(** X14: with [create_users] off, when some user to add or to remove is
    not in the listing of [Users], [UpdateTeamMembers] returns the error
    that names such a user and has called [Users] alone: no member is
    added or removed, not even those the listing has. *)
Theorem UpdateTeamMembers_unknown_user_applies_nothing
    (d : ResourceData) (s : Remote W) gUsers w :
  NoDup (users_state d) → NoDup (users_config d) →
  gapi.Users client (world s) = ((gUsers, None), w) →
  create_users d = false →
  (∃ k, (k ∈ users_config d ∧ k ∉ users_state d ∨
         k ∈ users_state d ∧ k ∉ users_config d) ∧
        build_gUserMap gUsers !! k = None) →
  ∃ k, (k ∈ users_config d ∧ k ∉ users_state d ∨
        k ∈ users_state d ∧ k ∉ users_config d) ∧
       build_gUserMap gUsers !! k = None ∧
       UpdateTeamMembers range ParseInt client createUser d s =
         (Some (unknown_user_error k),
          {| world := w; trace := trace s ++ [CallUsers gUsers None] |}).
Proof.
  intros Hnds Hndc HU Hcreate (k0 & Hk0 & Hunknown).
  destruct (collectTeamUsers_NoDup d Hnds Hndc) as (ms & mc & Heq & Hs & Hc).
  unfold UpdateTeamMembers. rewrite Heq. unfold bind.
  rewrite (addIdsToTeamChanges_list _ _ _ _ _ _ _ HU), Hcreate.
  set (changes := teamChanges range ms mc).
  set (s1 := {| world := w; trace := trace s ++ [CallUsers gUsers None] |}).
  pose proof (addIds_list_no_create createUser (build_gUserMap gUsers) changes [] s1) as Hs1.
  destruct (addIds_list createUser (build_gUserMap gUsers) false changes [] s1)
    as [[out err] s'] eqn:Hrun.
  simpl in Hs1. subst s'.
  apply addIds_list_spec in Hrun as (evs & _ & _ & Hnone & Hres).
  rewrite (Hnone eq_refl) in Hres. clear Hnone evs.
  destruct err as [e|].
  - destruct Hres as (-> & pre & c & post & Hsplit & Hc' & -> & _).
    assert (c ∈ changes) as Hin by (rewrite Hsplit, elem_of_app; right; left).
    apply (teamChanges_keys _ _ _ _ _ Hnds Hndc Hs Hc) in Hin.
    destruct Hin as [(k & -> & Hk)|(k & -> & Hk)]; exists k; simpl in *; tauto.
  - exfalso. destruct Hres as (res & _ & Hres).
    assert (∃ c, c ∈ changes ∧ Email (User c) = k0) as (c & Hin & Hkey).
    { destruct Hk0 as [Hk0|Hk0].
      - exists (change_of Add k0). split; [|done].
        apply (teamChanges_keys _ _ _ _ _ Hnds Hndc Hs Hc). left. by exists k0.
      - exists (change_of Remove k0). split; [|done].
        apply (teamChanges_keys _ _ _ _ _ Hnds Hndc Hs Hc). right. by exists k0. }
    apply list_elem_of_lookup in Hin as [i Hi].
    destruct (Forall2_lookup_l _ _ _ _ _ Hres Hi) as (c' & _ & id & _ & Hid).
    rewrite Hkey in Hid. destruct Hid as [Hid|[_ Hev]]; [congruence|].
    by apply elem_of_nil in Hev.
Qed.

# TASK PROMPT:
Looking back over the data above, restate word for word the lines that begin at the line with "- exists (change_of Remove" and end at the line with "rewrite Hkey in", inclusive.

# EXERCISE ANSWER:
      - exists (change_of Remove k0). split; [|done].
        apply (teamChanges_keys _ _ _ _ _ Hnds Hndc Hs Hc). right. by exists k0. }
    apply list_elem_of_lookup in Hin as [i Hi].
    destruct (Forall2_lookup_l _ _ _ _ _ Hres Hi) as (c' & _ & id & _ & Hid).
    rewrite Hkey in Hid. destruct Hid as [Hid|[_ Hev]]; [congruence|].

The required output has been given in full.